**WHAT YOU HAVE TO DO**
Among the entries that follow, some lines contain the word "requestID". Show all of them.

━━━━━━━━

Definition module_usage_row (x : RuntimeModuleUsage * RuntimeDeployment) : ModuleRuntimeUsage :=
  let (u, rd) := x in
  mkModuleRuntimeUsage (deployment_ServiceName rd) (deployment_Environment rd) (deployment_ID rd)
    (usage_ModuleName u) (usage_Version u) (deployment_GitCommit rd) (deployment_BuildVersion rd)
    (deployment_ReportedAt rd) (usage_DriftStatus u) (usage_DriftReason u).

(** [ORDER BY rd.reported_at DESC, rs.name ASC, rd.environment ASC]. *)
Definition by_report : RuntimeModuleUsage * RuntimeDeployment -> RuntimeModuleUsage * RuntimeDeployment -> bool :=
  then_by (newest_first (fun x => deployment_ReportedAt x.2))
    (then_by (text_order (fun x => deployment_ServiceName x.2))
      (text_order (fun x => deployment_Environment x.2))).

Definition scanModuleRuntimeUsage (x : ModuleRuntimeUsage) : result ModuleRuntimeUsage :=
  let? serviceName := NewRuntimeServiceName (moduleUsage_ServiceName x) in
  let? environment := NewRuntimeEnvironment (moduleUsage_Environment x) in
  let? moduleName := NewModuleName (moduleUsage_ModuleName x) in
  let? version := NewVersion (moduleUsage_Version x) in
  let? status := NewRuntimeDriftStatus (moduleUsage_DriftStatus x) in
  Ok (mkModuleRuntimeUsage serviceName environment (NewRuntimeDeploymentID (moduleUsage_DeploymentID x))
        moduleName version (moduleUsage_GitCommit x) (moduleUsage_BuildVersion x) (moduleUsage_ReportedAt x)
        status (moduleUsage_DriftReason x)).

━━━━━━━━

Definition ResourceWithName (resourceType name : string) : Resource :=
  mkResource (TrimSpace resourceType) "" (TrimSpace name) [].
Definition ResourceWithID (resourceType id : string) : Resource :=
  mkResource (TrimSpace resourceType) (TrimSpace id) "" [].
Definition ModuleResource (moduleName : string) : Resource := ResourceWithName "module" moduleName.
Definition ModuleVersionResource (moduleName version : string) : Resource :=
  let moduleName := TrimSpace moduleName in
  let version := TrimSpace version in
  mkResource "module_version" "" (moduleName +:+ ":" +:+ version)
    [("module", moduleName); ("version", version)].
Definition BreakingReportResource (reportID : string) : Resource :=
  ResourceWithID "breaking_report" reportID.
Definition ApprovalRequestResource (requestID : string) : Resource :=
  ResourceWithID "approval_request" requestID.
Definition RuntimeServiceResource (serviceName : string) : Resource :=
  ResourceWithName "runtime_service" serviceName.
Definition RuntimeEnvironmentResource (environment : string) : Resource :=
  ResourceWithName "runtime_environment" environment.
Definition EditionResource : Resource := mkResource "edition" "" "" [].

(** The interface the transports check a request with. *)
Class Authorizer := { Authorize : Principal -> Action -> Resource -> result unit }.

━━━━━━━━

**SOLVED EXERCISE**
Definition ApprovalRequestResource (requestID : string) : Resource :=
  ResourceWithID "approval_request" requestID.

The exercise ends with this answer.